Data records
(* ===== verification/Sample.v ===== *)
(** * A concrete platform

    An instance of [Platform] to evaluate the handlers on: a database that
    answers from a script, flat JSON objects of strings, and a file system on
    which every operation succeeds. *)

From S2P Require Import Prelude CxxString OrdMap TimeStamp HttpRequest HttpContext HttpResponse.
From S2P Require Import World.

Definition quote : ascii := chr 34.
Definition quoted (s : bytes) : bytes := [quote] ++ s ++ [quote].

Fixpoint intersperse (sep : bytes) (l : list bytes) : bytes :=
  match l with
  | [] => []
  | [x] => x
  | x :: l' => x ++ sep ++ intersperse sep l'
  end.

Fixpoint print_json (fuel : nat) (j : json) : bytes :=
  match fuel with
  | O => []
  | S f =>
      match j with
      | JNull => $"null"
      | JBool b => if b then $"true" else $"false"
      | JInt z => to_string z
      | JStr s => quoted s
      | JArr l => $"[" ++ intersperse ($",") (print_json f <$> l) ++ $"]"
      | JObj l =>
          $"{" ++ intersperse ($",") ((fun kv => quoted kv.1 ++ $":" ++ print_json f kv.2) <$> l) ++
          $"}"
      end
  end.

(** The pieces between the quotes. *)
Fixpoint split_quotes (s acc : bytes) : list bytes :=
  match s with
  | [] => [rev acc]
  | c :: s' =>
      if bool_decide (c = quote) then rev acc :: split_quotes s' [] else split_quotes s' (c :: acc)
  end.

Fixpoint read_pairs (l : list bytes) : option (list (bytes * bytes)) :=
  match l with
  | _ :: k :: _ :: v :: l' => cons (k, v) <$> read_pairs l'
  | [_] => Some []
  | _ => None
  end.

Definition parse_flat (s : bytes) : bytes + list (bytes * bytes) :=
  match read_pairs (split_quotes s []) with
  | Some d => inr d
  | None => inl ($"parse error")
  end.

Definition field (d : list (bytes * bytes)) (k : bytes) : option bytes :=
  snd <$> List.find (fun kv => bool_decide (kv.1 = k)) d.

Definition sample_dump (j : json) : bytes + bytes := inr (print_json 8 j).

Definition platform_with (escape : bytes -> bytes) (DB : Type)
    (query : bytes -> DB -> option (option (list row)) * DB) : Platform := {|
  Db := DB;
  mysql_query := query;
  mysql_insert_id := fun _ => 7%Z;
  mysql_real_escape_string := escape;
  Doc := list (bytes * bytes);
  json_parse := parse_flat;
  doc_string := fun d k => match field d k with Some s => inr s | None => inl ($"type error") end;
  doc_int := fun d k => match field d k with Some s => stoi s | None => inl ($"type error") end;
  doc_value := fun d k def => inr (default def (field d k));
  doc_contains := fun d k => bool_decide (is_Some (field d k));
  doc_is_null := fun _ _ => false;
  doc_string_map := fun d => inr d;
  json_dump := sample_dump;
  json_dump2 := sample_dump;
  std_hash := fun s => foldl (fun h c => (h * 31 + code c)%Z) 7%Z s;
  open_out_ok := fun _ => true;
  open_in_ok := fun _ => true;
  write_ok := fun _ _ => true;
  unlink_ok := fun _ => true;
  projectRoot := $"/app"
|}.

(** Escaping left out, which does no harm to the texts of the samples. *)
Definition platform : forall DB, (bytes -> DB -> option (option (list row)) * DB) -> Platform :=
  platform_with (fun s => s).

(** The database answers its statements from a script. *)
#[export] Instance sample : Platform :=
  platform (list (option (option (list row))))
    (fun _ db => match db with r :: db' => (r, db') | [] => (None, []) end).

(** A request for a path, with some headers, on a live connection whose
    database answers [script]. *)
Definition sample_request (m : Method) (path query : bytes) (headers : list (bytes * bytes))
    (body : bytes) : HttpReq :=
  HttpRequest.mk m kHttp11 path query body TimeStamp.default (list_to_map headers) ∅.

Definition sample_world (r : HttpReq) (script : list (option (option (list row))))
    (fs : gmap bytes bytes) : World :=
  mkWorld r (HttpResponse.create false) None (Some HttpContext.create) ∅ 0 true script [] None fs []
    (fun n => Z.of_nat n) 0 1000%Z.

(** ** Concrete requests *)

(** Path parameters set by the router. *)
Definition routed (ps : list (bytes * bytes)) (r : HttpReq) : HttpReq :=
  HttpRequest.setPathParams r (list_to_map ps).

Definition rows (l : list row) : option (option (list row)) := Some (Some l).
Definition done_sql : option (option (list row)) := Some None.

(** The session of user 7, and what [validateSession] consumes of the script. *)
Definition ann : row := [Some ($"7"); Some ($"ann")].
Definition ann_session : list (option (option (list row))) := [rows [ann]; done_sql].
Definition session_header : bytes * bytes := ($"X-Session-ID", $"s1").

(** The state a computation ends in need not be computed to know its outcome. *)
Lemma run_outcome {A B} (p : A * B) a : p.1 = a -> p = (a, p.2).
Proof. destruct p; simpl. by intros ->. Qed.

Required action
When the line with "(** Escaping left" is reached in the data above, begin copying, and stop after the line with "database answers [script]. *)"; copy each line exactly, both ends included.

Reply
(** Escaping left out, which does no harm to the texts of the samples. *)
Definition platform : forall DB, (bytes -> DB -> option (option (list row)) * DB) -> Platform :=
  platform_with (fun s => s).

(** The database answers its statements from a script. *)
#[export] Instance sample : Platform :=
  platform (list (option (option (list row))))
    (fun _ db => match db with r :: db' => (r, db') | [] => (None, []) end).

(** A request for a path, with some headers, on a live connection whose
    database answers [script]. *)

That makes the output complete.